◆ **What is needed**: Could you copy every line in the listing below that has the word "cleaning"?

╭─ Source data

(** X1. What a service function hands to its caller: [response.data] when
    the call resolved; when it was rejected, the error itself, except that a
    refused connection (code ECONNREFUSED) is replaced by a fixed error
    without a code, so that no caller ever sees that code. *)
Theorem service_outcomes (net : settled response) :
  match net with
  | Resolved r => returns net = Resolved (resp_data r)
  | Rejected e =>
      ∃ e', returns net = Rejected e'
            ∧ code e' ≠ Some (str "ECONNREFUSED")
            ∧ (code e = Some (str "ECONNREFUSED") →
               e' = Exn None (str "Backend 서버가 실행되지 않았습니다."))
            ∧ (code e ≠ Some (str "ECONNREFUSED") → e' = e)
  end.
Proof.
  destruct net as [r|e]; [done|].
  exists (on_rejected e). unfold returns, intercept, on_rejected.
  case_decide as Hc.
  - split; [done|]. split; [done|]. split; [done|]. by intros [].
  - split; [done|]. split; [done|]. split; [by intros ?|done].
Qed.

Lemma percent_exact (loaded total : N) :
  (0 < total)%N → (total < 2 ^ 46)%N → (loaded ≤ total)%N →
  percentCompleted loaded total
  = Some (Whole ((200 * Z.of_N loaded + Z.of_N total)
                 / (2 * Z.of_N total))%Z).
Proof.
  intros Ht Hb Hl. unfold percentCompleted.
  rewrite decide_False by lia. rewrite decide_True by done.
  do 2 f_equal.
  rewrite N2Z.inj_div, N2Z.inj_add, !N2Z.inj_mul. cbn. f_equal. lia.
Qed.
(** * Food Ordering API: a shallow embedding of [main.py] and [schemas.py]

    The request handlers of [main.py] are embedded as functions over an
    explicit model of the document store they talk to.  Python values are
    embedded as follows:

    - [float] is IEEE 754 binary64, via the executable specification
      [SpecFloat] of the Standard Library (round to nearest, ties to even);
    - [int] is [Z]; [str] is the [string] of its UTF-8 encoding; [dict] is
      [gmap string _];
    - a raised exception is the [Raise] outcome of a [result];
    - the module-level [db] imported from [database.py] is a handle
      [option Database] ([None] when the store was never configured),
      passed to every handler and returned with its outcome. *)

From Stdlib Require Import ZArith NArith String Ascii List Lia.
From Stdlib Require Import Strings.Byte.
From Stdlib Require Import Floats.SpecFloat.
From stdpp Require Import base option list gmap strings fin_maps sorting.

#[local] Set Warnings "-register-all".
#[local] Open Scope string_scope.
#[local] Open Scope list_scope.
#[local] Open Scope Z_scope.

(** ** Python floats *)

Module Float.

Abbreviation float := spec_float.

Definition prec : Z := 53.
Definition emax : Z := 1024.

Definition add : float → float → float := SFadd prec emax.
Definition mul : float → float → float := SFmul prec emax.
Definition div : float → float → float := SFdiv prec emax.
Definition ltb : float → float → bool := SFltb.
Definition leb : float → float → bool := SFleb.

(** The nearest float of an integer (ties to even); an infinity when the
    integer is out of range. *)
Definition of_Z (z : Z) : float := binary_normalize prec emax z 0 false.
(** * mastra-data-analyst: the in-memory query engine and the chart aggregator

    A shallow embedding of [src/mastra/tools/sqlQueryTool.ts],
    [src/mastra/tools/visualizationTool.ts] and
    [src/mastra/tools/dataProcessingTool.ts], and the properties of the
    specification that concern them.

    Layout of the development:
    - [Number]: the JavaScript number type (IEEE 754 binary64, rounding to
      nearest even, NaN and the infinities) and the arithmetic and [Math]
      functions that the two tools call;
    - [Str]: the string primitives ([toUpperCase], [trim], [includes],
      [split], the two regular expressions of the query parser, ...);
    - [Js]: row values, objects as ordered property lists, [Map] with its
      insertion order, [parseFloat], [toString], truthiness, and what a
      tool can observe of the engine (the number of arguments that a call
      takes, the messages of its errors);
    - [SQLQueryTool] and [VisualizationTool]: the two classes, method by
      method, under the names of the source;
    - [Props]: the notions in which the properties are stated (distinct keys
      in first-seen order, the rows of a group, the fields of a result row);
    - [Spec]: the wording of the specification where the code departs from it
      (numeric strings, stringified group labels, the FILTER literal);
    - [DataProcessingTool]: the reading of a CSV content and the cleaning
      of a table; [Shapes]: further notions for the properties of the code;
    - the lemmas, then the properties C1 to C10 of the specification, each
      in the section of the method it is about;
    - further properties, numbered from X1, read off the code: the query
      executor as a whole, the two extractions, extremes and groups, the
      series of the charts, advice and configuration, reading and cleaning
      a file, the dispatch of a query, line ends and the cells of a CSV
      table. *)

From Stdlib Require Import ZArith List Bool Ascii String Lia.
From Stdlib Require Import Sorting.Sorted Sorting.Permutation.
Import ListNotations.

Set Implicit Arguments.
Unset Strict Implicit.

(* ================================================================== *)
(** ** The number type                                                  *)
(* ================================================================== *)

Module Number.

Local Open Scope Z_scope.

(** Every finite binary64 value is an integer multiple of [2^-1074], the
    smallest subnormal.  A finite number is stored as that integer:
    [Fin k] stands for [k * 2^-1074].  The two zeros are identified (no
    operation of the tools divides by a negative zero or prints the sign of
    a zero), and there is one NaN. *)
Inductive number : Type :=
| NaN
| PInf
| NInf
| Fin (k : Z).

(** [1.0] counted in units of [2^-1074]. *)
Definition one_ulps : Z := 2 ^ 1074.

(** First magnitude (in units) that no longer fits: [2^1024]. *)
Definition overflow_ulps : Z := 2 ^ 2098.

(** Nearest integer to [a / b] for [b > 0], ties to the even one. *)
Definition rne (a b : Z) : Z :=
  let (f, r) := Z.div_eucl a b in
  match 2 * r ?= b with
  | Lt => f
  | Gt => f + 1
  | Eq => if Z.even f then f else f + 1
  end.

(** Round the exact rational [a / b] (counted in units, [b > 0]) to binary64,
    round-to-nearest-even: below [2^53] units the spacing of the format is one
    unit (subnormals and the first binades), above it 53 significant bits are
    kept; a result of magnitude [2^1024] or more overflows to an infinity. *)
Definition round64 (a b : Z) : number :=
  let mag := Z.abs a / b in
  let d := Z.max 0 (Z.log2 mag - 52) in
  let k := rne a (b * 2 ^ d) * 2 ^ d in
  if overflow_ulps <=? Z.abs k then (if k <? 0 then NInf else PInf)
  else Fin k.

Definition of_Z (z : Z) : number := round64 (z * one_ulps) 1.
Definition of_nat (n : nat) : number := of_Z (Z.of_nat n).

(** [p / q] for integer literals such as [0.5 = 1/2]. *)
Definition of_ratio (p q : Z) : number := round64 (p * one_ulps) q.

Definition isNaN (x : number) : bool :=
  match x with NaN => true | _ => false end.

Definition isFinite (x : number) : bool :=
  match x with Fin _ => true | _ => false end.

Definition neg (x : number) : number :=
  match x with
  | NaN => NaN
  | PInf => NInf
  | NInf => PInf
  | Fin k => Fin (- k)
  end.

Definition add (x y : number) : number :=
  match x, y with
  | NaN, _ | _, NaN => NaN
  | PInf, NInf | NInf, PInf => NaN
  | PInf, _ | _, PInf => PInf
  | NInf, _ | _, NInf => NInf
  | Fin a, Fin b => round64 (a + b) 1
  end.
Lemma X12_login_then_banner_witness :
  let out := sample_login 1700000000000
               (LoginOk (Samples.login_response "ADMIN" "ACTIVE")) ∅ in
  let st := Dashboard.welcomeEffect Samples.parse_login Samples.no_coercion
              1700000005000 (Dashboard.mounted out.1) in
  Dashboard.banner_shown st = true.
Proof.
  intros out st.
  apply (X12_login_then_banner Samples.parse_login Samples.stringify
           Samples.no_string _ Samples.no_coercion 1700000000000 1700000005000
           (Samples.login_response "ADMIN" "ACTIVE")
           (Samples.login_user "ADMIN" "ACTIVE") "eyJhbGciOi" "Ann" ∅);
    try reflexivity; discriminate.
Defined.

Lemma X13_login_failure_witness :
  let err := mk_error (Some (mk_response 401
                 (Some (mk_data (Some "Invalid credentials") None None))))
               "Request failed with status code 401" in
  let out := sample_login 1700000000000 (LoginFailed err)
               (Samples.session "ADMIN" "ACTIVE") in
  out.1 = ∅ /\ OTP.displayed out.2 = ["Invalid credentials"].
Proof.
  intros err out.
  destruct (X13_login_failure Samples.stringify Samples.no_string
              Samples.split_error 1700000000000 (LoginFailed err)
              (Samples.session "ADMIN" "ACTIVE"))
    as (_ & Hfail & _); [intros response H; discriminate|].
  destruct (Hfail err eq_refl) as (_ & _ & H401).
  split; [|reflexivity].
  fold out in H401. rewrite (H401 eq_refl). reflexivity.
Defined.

Lemma X14_login_throws_after_storing_witness :
  let user := Samples.user_value "CANDIDATE" "ACTIVE" in
  let out := sample_login 1700000000000
               (LoginOk (JObj [("token", JStr "eyJhbGciOi"); ("user", user)]))
               ∅ in
  out.1 !! "token" = Some "eyJhbGciOi" /\
  out.1 !! "user" = Some (Samples.stringify user) /\
  out.1 !! "welcomeMessage" = (∅ : storage) !! "welcomeMessage" /\
  OTP.navigation out.2 = None /\
  exists msg, OTP.displayed out.2 = [msg].
Proof.
  intros user.
  apply (X14_login_throws_after_storing Samples.stringify Samples.no_string _
           1700000000000 (JObj [("token", JStr "eyJhbGciOi"); ("user", user)])
           user "eyJhbGciOi" ∅);
    try reflexivity; discriminate.
Defined.

End LoginExamples.

(** ** More on the ballot casting wizard *)

Section WizardFacts.
Import JS Browser VotingPage WizardInvariants.

(** The timers of the interceptor are not router navigation. *)
Lemma load_timers_no_navigate (out : ApiClient.outcome) (to : string)
    (l : list VotingLoad.effect) :
  VotingLoad.Navigate to ∈ (VotingLoad.interceptor_timers out ++ l)%list <->
  VotingLoad.Navigate to ∈ l.
Proof.
  unfold VotingLoad.interceptor_timers.
  induction (ApiClient.out_timers out) as [|t ts IH]; simpl; [reflexivity|].
  rewrite elem_of_cons, IH. split; [intros [H|H]; [discriminate|exact H]|].
  intros H. by right.
Qed.

(** X15.  However the ballot request settles, [loadBallot] ends with the
    loading flag off and the selections unchanged.  A failed request passes
    the response interceptor first.  The stored ballot token is removed,
    and the voter sent back to /verify, exactly when the error that reaches
    the [catch] has status 400 or 401: a 400, or a 401 whose text the
    interceptor does not take for an expired token.  Apart from that,
    storage is what the interceptor left, which differs from the storage
    before in the token and the user at most. *)
Theorem X15_loadBallot_settled (result : VotingLoad.load_result) (st : state) :
  let out := VotingLoad.loadBallot_settled result st in
  let intercepted :=
    match result with
    | VotingLoad.LoadFailed err =>
        ApiClient.out_storage (ApiClient.onRejected (localStorage st) err)
    | VotingLoad.LoadOk _ => localStorage st
    end in
  let rejected :=
    match result with
    | VotingLoad.LoadFailed err =>
        status_is err 400 ||
        (status_is err 401 &&
         negb (ApiClient.indicates_expired (or_str (data_error err) "")))
    | VotingLoad.LoadOk _ => false
    end in
  loading out.1 = false /\
  votes out.1 = votes st /\
  localStorage out.1 =
    (if rejected then removeItem "ballotToken" intercepted else intercepted) /\
  (VotingLoad.Navigate "/verify" ∈ out.2 <-> rejected = true) /\
  (forall k, k ≠ "ballotToken" -> k ≠ "token" -> k ≠ "user" ->
     localStorage out.1 !! k = localStorage st !! k).
Proof.
  destruct result as [[body|] | err]; cbv zeta.
  - simpl. repeat split; try reflexivity; [|discriminate].
    intros Hin. destruct body as [[ps|] [cs|]]; simpl in Hin;
      try destruct (Nat.ltb 0 (length ps) && Nat.eqb (length cs) 0);
      no_member Hin.
  - simpl. repeat split; try reflexivity; [|discriminate].
    intros Hin. no_member Hin.
  - unfold VotingLoad.loadBallot_settled.
    set (out := ApiClient.onRejected (localStorage st) err).
    assert (Hstatus :
      status_is (ApiClient.caught out err) 401
      || status_is (ApiClient.caught out err) 400
      = status_is err 400 ||
        (status_is err 401 &&
         negb (ApiClient.indicates_expired (or_str (data_error err) "")))).
    { subst out. destruct (status_is err 401) eqn:H401.
      - rewrite (status_is_unique err 401 400 H401) by discriminate.
        destruct (ApiClient.indicates_expired _) eqn:Hexp.
        + by rewrite (caught_replaced _ _ H401 Hexp).
        + rewrite (caught_original _ err (or_intror Hexp)), H401.
          reflexivity.
      - rewrite (caught_original _ err (or_introl H401)), H401. simpl.
        by rewrite orb_false_r. }
    rewrite Hstatus.
    destruct (status_is err 400 || _); simpl.
    + split; [reflexivity|]. split; [reflexivity|]. split; [reflexivity|].
      split.
      * split; [reflexivity|]. intros _. apply load_timers_no_navigate.
        apply elem_of_cons. right. apply elem_of_cons. by left.
      * intros k Hb Ht Hu. unfold removeItem.
        rewrite lookup_delete_ne by done.
        by apply onRejected_storage_frame.
    + split; [reflexivity|]. split; [reflexivity|]. split; [reflexivity|].
      split.
      * split; [|discriminate]. intros Hin.
        apply load_timers_no_navigate in Hin. no_member Hin.
      * intros k Hb Ht Hu. by apply onRejected_storage_frame.
Qed.

(** A ballot request answered with 401 "Token expired" reaches the [catch]
    as an error without a status: the session keys are gone, the stored
    ballot token stays, and the voter is not sent to /verify by the
    page. *)
Example loadBallot_token_expired :
  let st := VotingLoad.initial (setItem "ballotToken" "bt-1"
                                  (Samples.session "ADMIN" "ACTIVE")) in
  VotingLoad.loadBallot_settled
    (VotingLoad.LoadFailed (ApiClient.unauthorized "Token expired")) st
  = (VotingLoad.setLoading false
       (set_localStorage (setItem "ballotToken" "bt-1" ∅) st),
     [VotingLoad.Timer 100 (ApiClient.SetLocationHref "/login");
      VotingLoad.ToastError "Failed to load ballot"]).
Proof. vm_compute. reflexivity. Qed.

(** X16.  On mount the ballot token is taken from the navigation state
    and, failing that, from storage.  With a token the page asks for the
    ballot with exactly that token, and a response that carries positions
    and candidates brings the page into the loaded state; without one it
    sends no request and goes back to /verify. *)
Theorem X16_mount_then_load (location_token : option string) (ls : storage) :
  let token :=
    if truthy_str location_token then location_token
    else ls !! "ballotToken" in
  let m := VotingLoad.mount location_token (VotingLoad.initial ls) in
  (forall t, token = Some t -> t ≠ "" ->
     m.2 = [VotingLoad.GetBallot t] /\
     forall ps cs,
       (VotingLoad.loadBallot_settled
          (VotingLoad.LoadOk
             (Some (VotingLoad.mk_ballot_response (Some ps) (Some cs))))
          m.1).1
       = loaded t (mk_ballot ps cs) ls) /\
  (truthy_str token = false ->
     m.1 = VotingLoad.initial ls /\
     m.2 = [VotingLoad.ToastError
              "No ballot token found. Please verify your identity first.";
            VotingLoad.Navigate "/verify"]).
Proof.
  intros token m. subst token m. unfold VotingLoad.mount, getItem. simpl.
  split.
  - intros t Ht Hne. rewrite Ht, (truthy_str_Some t Hne). simpl.
    split; [reflexivity|]. intros ps cs. reflexivity.
  - intros Hno. rewrite Hno. simpl. split; reflexivity.
Qed.

Lemma X16_mount_then_load_witness :
  let ls : storage := setItem "ballotToken" "stored-token" ∅ in
  (VotingLoad.mount (Some "fresh-token") (VotingLoad.initial ls)).2
  = [VotingLoad.GetBallot "fresh-token"] /\
  (VotingLoad.mount None (VotingLoad.initial ∅)).2
  = [VotingLoad.ToastError
       "No ballot token found. Please verify your identity first.";
     VotingLoad.Navigate "/verify"].
Proof.
  intros ls. split.
  - apply (proj1 (X16_mount_then_load (Some "fresh-token") ls) "fresh-token");
      [reflexivity | discriminate].
  - apply (proj2 (X16_mount_then_load None ∅)). reflexivity.
Defined.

╰─

◆ **Exercise result**:
    - [DataProcessingTool]: the reading of a CSV content and the cleaning
      series of the charts, advice and configuration, reading and cleaning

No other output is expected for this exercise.